Licorice Pizza (Original Motion Picture Soundtrack) is out November 26. The movie, Paul Thomas Anderson’s first since Phantom Thread, hits theaters on Christmas Day. Licorice Pizza is set in the San Fernando Valley in 1973 and stars Alana Haim and Cooper Hoffman, as well as Sean Penn, Tom Waits, Bradley Cooper, and Benny Safdie”
Given the name of the film, I think that is why Anderson’s musical choices are especially considered. Featuring tracks such as David Bowie’s Life on Mars?, Sonny & Cher’s But You're Mine, and Nina Simone’s July Tree, there is a bounty of fascinating and eclectic songs. I guess one needs to see the film to understand how the music pairs with various scenes, though I have been compelled to watch the film and seek it out on the strength of the soundtrack. Before talking more about it, here are a couple of reviews for Paul Thomas Anderson’s latest film. This is The A.V. Club’s reaction:
“The spark is lit in the opening scene, as 15-year-old child actor Gary Valentine (Cooper Hoffman, son of Anderson’s late muse, Philip Seymour Hoffman) first lays eyes on 25-year-old Alana Kane (Alana Haim, one of the three sisters of the rock band Haim) outside a photo studio.

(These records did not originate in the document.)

Lemma safe_on_q nb qp f : (qp < nq)%nat ->
  (forall q, queue_ok q -> queue_ok (f q) /\ identity_of (f q) = identity_of q) -> safe (V nb) (on_q qp f) any.
Proof.
  intros Hq Hf. eapply safe_bind; [by apply safe_load_q|intros q [Hok Hi]].
  destruct (Hf q Hok) as [Hok' Hi']. apply safe_store_q; [done|congruence].
Qed.
Lemma safe_leave_queue nb qp gs : (qp < nq)%nat -> safe (V nb) (leave_queue qp gs) any.
Proof.
  intros Hq. induction gs as [|g gs IH]; cbn [leave_queue]; [by apply safe_ret|].
  safe_seq; [by apply safe_on_q|exact IH].
Qed.
Lemma safe_fill_team nb qp p t : (qp < nq)%nat -> (p < nb)%nat -> safe (V nb) (fill_team qp p t) any.
Proof.
  intros Hq Hp. eapply safe_bind; [by apply safe_load_bg|intros b _]. apply safe_if; intros _; [|by apply safe_ret].
  eapply safe_bind; [by apply safe_load_q|intros q _]. apply safe_if; intros _; [|by apply safe_ret].
  eapply safe_bind; [by eapply safe_try_err, safe_InviteGroups|].
  intros [[]|] _; [by apply safe_leave_queue|by apply safe_ret].
Qed.
Lemma safe_fill_all qp bgs : (qp < nq)%nat -> forall nb, Forall (bg_ok T) bgs -> safe (V nb) (fill_all qp bgs) any.
Proof.
  intros Hq. induction bgs as [|b bgs IH]; intros nb Hbgs; cbn [fill_all]; [by apply safe_ret|].
  inversion Hbgs; subst. apply safe_alloc_bg; [done|intros p Hp].
  safe_seq; [apply safe_fill_team; [done|lia]|]. safe_seq; [apply safe_fill_team; [done|lia]|]. by apply IH.
Qed.

Lemma safe_indexed nb n f : safe (V nb) (gets (indexed n f) : M _) (Forall (bg_ok T)).
Proof.
  apply safe_gets. intros m Hm. apply Forall_forall. intros b [_ Hb]%list_elem_of_filter.
  apply list_elem_of_omap in Hb as ([s p] & Hp%elem_of_go_range & Hb).
  destruct (w_bgs _ _ _ _ _ Hm p) as (b' & Hb' & Hok); [by eapply w_index|]. simpl in Hb. congruence.
Qed.
Lemma safe_need nb ty bracket bgid realm : safe (V nb) (BattlegroundsThatNeedPlayers ty bracket bgid realm) (Forall (bg_ok T)).
Proof.
  eapply safe_bind; [apply safe_indexed|intros bgs Hbgs]. apply safe_ret. rewrite Forall_forall in *.
  intros b [_ Hb]%list_elem_of_filter. by apply Hbgs.
Qed.
Lemma safe_queue_template nb qp : (qp < nq)%nat -> safe (V nb) (getBattlegroundTemplate qp) template_ok.
Proof. intros Hq. eapply safe_bind; [by apply safe_load_q|intros q [Hok _]]. by apply safe_fallback. Qed.

Lemma safe_create_from nb qp t al ho : tabled qp -> safe (V nb) (create_from qp t al ho) any.
Proof.
  intros Hq. pose proof (tabled_lt qp Hq) as Hlt.
  eapply safe_bind; [by apply safe_load_q|intros q [Hok Hi]]. safe_seq.
  - apply safe_if; intros _; [|by apply safe_ret].
    eapply safe_bind; [by apply safe_fallback|intros t' Ht']. apply safe_on_q; [done|]. intros q' _. split; [|done].
    unfold queue_ok, template_ok in *; simpl. rewrite wrap_small; [done|]. word_lia.
  - unfold tabled in Hq. rewrite <- Hi in Hq. by apply (safe_Create _ _ _ _ _ _ _ _ qp).
Qed.
Lemma safe_process nb qp : tabled qp -> safe (V nb) (process qp) any.
Proof.
  intros Hq. pose proof (tabled_lt qp Hq) as Hlt.
  eapply safe_bind; [by apply safe_load_q|intros q _].
  eapply safe_bind; [apply safe_need|intros bgs Hbgs].
  safe_seq; [by apply safe_fill_all|].
  eapply safe_bind; [by apply safe_queue_template|intros t _].
  eapply safe_bind; [by apply safe_load_q|intros q' _].
  destruct (balancedGroups _ _ _) as [al ho]. apply safe_if; intros _; [by apply safe_ret|].
  eapply safe_bind; [by apply safe_queue_template|intros t' _].
  safe_seq; [by apply safe_wrap_err, safe_create_from|].
  safe_seq; by apply safe_leave_queue.
Qed.
Lemma safe_AddQueuedGroup nb qp g : tabled qp -> safe (V nb) (AddQueuedGroup qp g) any.
Proof.
  intros Hq. eapply safe_bind; [by apply safe_load_q, tabled_lt|intros q [Hok Hi]].
  safe_seq; [by apply safe_store_q|by apply safe_process].
Qed.
Lemma safe_rollback nb (m undo : M unit) : safe (V nb) m any -> safe (V nb) undo any -> safe (V nb) (rollback m undo) any.
Proof.
  intros Hm Hu s Hs. specialize (Hm s Hs). unfold rollback. destruct (m s) as [[[]|e|] s']; [done| |done].
  assert (Hf : safe (V nb) (undo ;; (fail (ErrMMWrap e) : M unit)) any) by (safe_seq; [done|apply safe_fail]).
  exact (Hf s' Hm).
Qed.

(** ** The requests *)
Lemma safe_check_free nb ps : safe (V nb) (check_free ps) any.
Proof.
  induction ps as [|p ps IH]; cbn [check_free]; [by apply safe_ret|].
  eapply safe_bind; [apply safe_links|intros ls _]. safe_step. exact IH.
Qed.
Lemma safe_AddGroupToQueue nb realmID leader members ty lvl t :
  safe (V nb) (AddGroupToQueue realmID leader members ty lvl t) any.
Proof.
  unfold AddGroupToQueue. cbv zeta. safe_seq; [apply safe_check_free|].
  apply (safe_bind _ _ _ any); [apply safe_gets_any|intros bgid _].
  apply (safe_bind _ _ _ any); [apply safe_gets_any|intros cross _].
  set (k := if _ && _ then _ else _).
  apply (safe_bind _ _ _ (fun m => queues m = T)); [by apply safe_gets; intros m Hm; apply (w_table _ _ _ _ _ Hm)|].
  intros m Hm.
  eapply safe_bind; [apply safe_not_nil|intros byType Hty].
  eapply safe_bind; [apply safe_not_nil|intros byBracket Hb].
  eapply safe_bind; [apply safe_not_nil|intros qp Hqp]. safe_step.
  assert (Hq : tabled qp)
    by (eapply (tabled_entry k ty); unfold entry; rewrite <- Hm, Hty; simpl; rewrite Hb; simpl; exact Hqp).
  pose proof (tabled_lt _ Hq) as Hlt.
  eapply safe_bind; [by apply safe_addQueue|intros slots _].
  safe_seq; [apply safe_rollback; [by apply safe_AddQueuedGroup|by apply safe_removeQueue]|]. safe_tac.
Qed.

Lemma safe_ignore nb (m : M unit) : safe (V nb) m any -> safe (V nb) (ignore_not_found m) any.
Proof. intros Hm s Hs. specialize (Hm s Hs). unfold ignore_not_found. by destruct (m s) as [[?|[]|] ?]. Qed.
Lemma safe_Left nb player realmID instance cross : safe (V nb) (PlayerLeftBattleground player realmID instance cross) any.
Proof.
  apply safe_ignore. safe_seq; [|apply safe_unlink]. apply safe_Update. intros nb' b _ Hb. by apply safe_ret.
Qed.
Lemma safe_Joined nb player realmID instance cross : safe (V nb) (PlayerJoinedBattleground player realmID instance cross) any.
Proof. apply safe_Update. intros nb' b _ Hb. unfold join. safe_step. by apply safe_ret. Qed.
Lemma safe_unlink_all nb k ps : safe (V nb) (unlink_all k ps) any.
Proof.
  induction ps as [|p ps IH]; cbn [unlink_all]; [by apply safe_ret|]. safe_seq; [apply safe_unlink|exact IH].
Qed.
Lemma safe_StatusChanged nb status realmID instance cross :
  safe (V nb) (BattlegroundStatusChanged status realmID instance cross) any.
Proof.
  apply safe_ignore, safe_Update. intros nb' b _ Hb. safe_seq; [|by apply safe_ret].
  apply safe_if; intros _; [apply safe_unlink_all|by apply safe_ret].
Qed.
Lemma safe_unlink_bgs nb bgs : safe (V nb) (unlink_bgs bgs) any.
Proof.
  induction bgs as [|b bgs IH]; cbn [unlink_bgs]; [by apply safe_ret|]. safe_seq; [apply safe_unlink_all|exact IH].
Qed.
Lemma safe_GameServerRemoved nb gs : safe (V nb) (OnGameServerRemoved gs) any.
Proof.
  apply (safe_bind _ _ _ any); [|intros bgs _; apply safe_unlink_bgs]. unfold DeleteAllWithGameServerAddress.
  eapply (safe_bind _ _ _ any); [apply safe_gets_any|intros m0 _].
  eapply (safe_bind _ _ _ any); [|intros ? _; by apply safe_ret]. apply safe_set_index. intros m s p Hm.
  assert (Hl : forall l (i : gmap string nat), (forall s p, i !! s = Some p -> (p < next_bg m)%nat) ->
    forall s p, foldl (fun i (e : string * nat) => delete e.1 i) i l !! s = Some p -> (p < next_bg m)%nat).
  { clear. induction l as [|e l IH]; intros i Hi s p Hs; simpl in Hs; [by eapply Hi|].
    eapply IH; [|exact Hs]. intros s' p' [_ Hp]%lookup_delete_Some. by eapply Hi. }
  apply Hl. intros s' p' Hs'. by eapply w_index.
Qed.

Lemma safe_leave_by_link nb p qp : (qp < nq)%nat -> safe (V nb) (leave_by_link p qp) any.
Proof.
  intros Hq. eapply safe_bind; [by apply safe_load_q|intros q _]. destruct (QueuedGroupByPlayer q p); [|by apply safe_ret].
  safe_seq; [by apply safe_removeQueue|]. apply safe_on_q; [done|]. intros q' Hok. unfold RemoveQueuedGroup.
  destruct (playersGroupLeaderByPlayer q' !! p); simpl; split; [exact Hok|done|exact Hok|done].
Qed.
Lemma safe_remove_link nb player realmID ty l : link_ok nq l -> safe (V nb) (remove_link player realmID ty l) any.
Proof.
  intros Hl. unfold remove_link, link_ok in *. destruct (l_Battleground l) as [k|].
  - apply safe_get_bg; [by apply safe_ret|]. intros p nb' Hp Hle.
    eapply safe_bind; [by apply safe_load_bg|intros b _]. apply safe_if; intros _; [by apply safe_ret|apply safe_Left].
  - destruct (l_Queue l) as [qp|]; [|by destruct Hl].
    eapply safe_bind; [by apply safe_deref|intros ? [= <-]].
    eapply safe_bind; [by apply safe_load_q|intros q _].
    apply safe_if; intros _; [by apply safe_leave_by_link|by apply safe_ret].
Qed.
Lemma safe_remove_links nb player realmID ty fuel : forall i view, links_ok view ->
  safe (V nb) (remove_links fuel player realmID ty i view) any.
Proof.
  induction fuel as [|fuel IH]; intros i view Hview; cbn [remove_links]; [by apply safe_ret|].
  destruct (view !! i) as [l|] eqn:E; [|by apply safe_ret].
  safe_seq; [apply safe_remove_link, Hview; by eapply list_elem_of_lookup_2|].
  eapply safe_bind; [apply safe_links|intros ls Hls]. apply IH.
  intros x [Hx|Hx]%elem_of_app; [by apply Hls|apply Hview].
  eapply elem_of_submseteq; [exact Hx|]. apply sublist_submseteq, sublist_drop.
Qed.
Lemma safe_RemovePlayer nb player realmID ty : safe (V nb) (RemovePlayerFromQueue player realmID ty) any.
Proof. eapply safe_bind; [apply safe_links|intros ls Hls]. by apply safe_remove_links. Qed.
Lemma safe_Offline nb player realmID : safe (V nb) (PlayerBecomeOffline player realmID) any.
Proof.
  eapply safe_bind; [apply safe_links|intros ls Hls]. induction ls as [|l ls IH]; cbn [offline_links]; [by apply safe_ret|].
  safe_seq; [|apply IH; intros; apply Hls; by right].
  assert (Hl : link_ok nq l) by (apply Hls; left). unfold link_ok in Hl.
  destruct (l_Battleground l); [apply safe_Left|]. destruct (l_Queue l) as [qp|]; [|by destruct Hl].
  eapply safe_bind; [by apply safe_deref|intros ? [= <-]]. by apply safe_leave_by_link.
Qed.
Lemma safe_disconnected nb cs realmID : safe (V nb) (on_disconnected cs realmID) any.
Proof.
  induction cs as [|c cs IH]; cbn [on_disconnected]; [by apply safe_ret|].
  safe_seq; [apply safe_log_err, safe_Offline|exact IH].
Qed.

He’s a teenager and she’s not—a fact she repeats repeatedly, if only to remind herself—but there’s an undeniable chemistry detectable in the spaces between her jabs and amused rebukes. “I met the girl I’m going to marry one day,” waxes the teen to his kid brother later that night. We wonder if he’s right.
One might think of that other Anderson. There is, after all, a touch of Max Fischer in Gary, who’s pantomiming a life of adult sophistication and privilege—ordering Coca-Colas in his white suit at nightclubs, flanked by an entourage of comically pubescent friends. Gary, we learn, is rapidly aging out of whatever modest celebrity he’s achieved; his career is over before it’s begun. Yet he has the swagger of a young Hollywood somebody. And though Alana, who works at the photo studio, talks to him like the kid brother she never had (she actually has two sisters, played by Haim’s real sisters and bandmates), she’s plainly attracted, at the very least, to his proximity to fame. And so she’s pulled into the orbit of his teenage hustles, and even ends up working for him, an arrangement that echoes the thrust of Phantom Thread.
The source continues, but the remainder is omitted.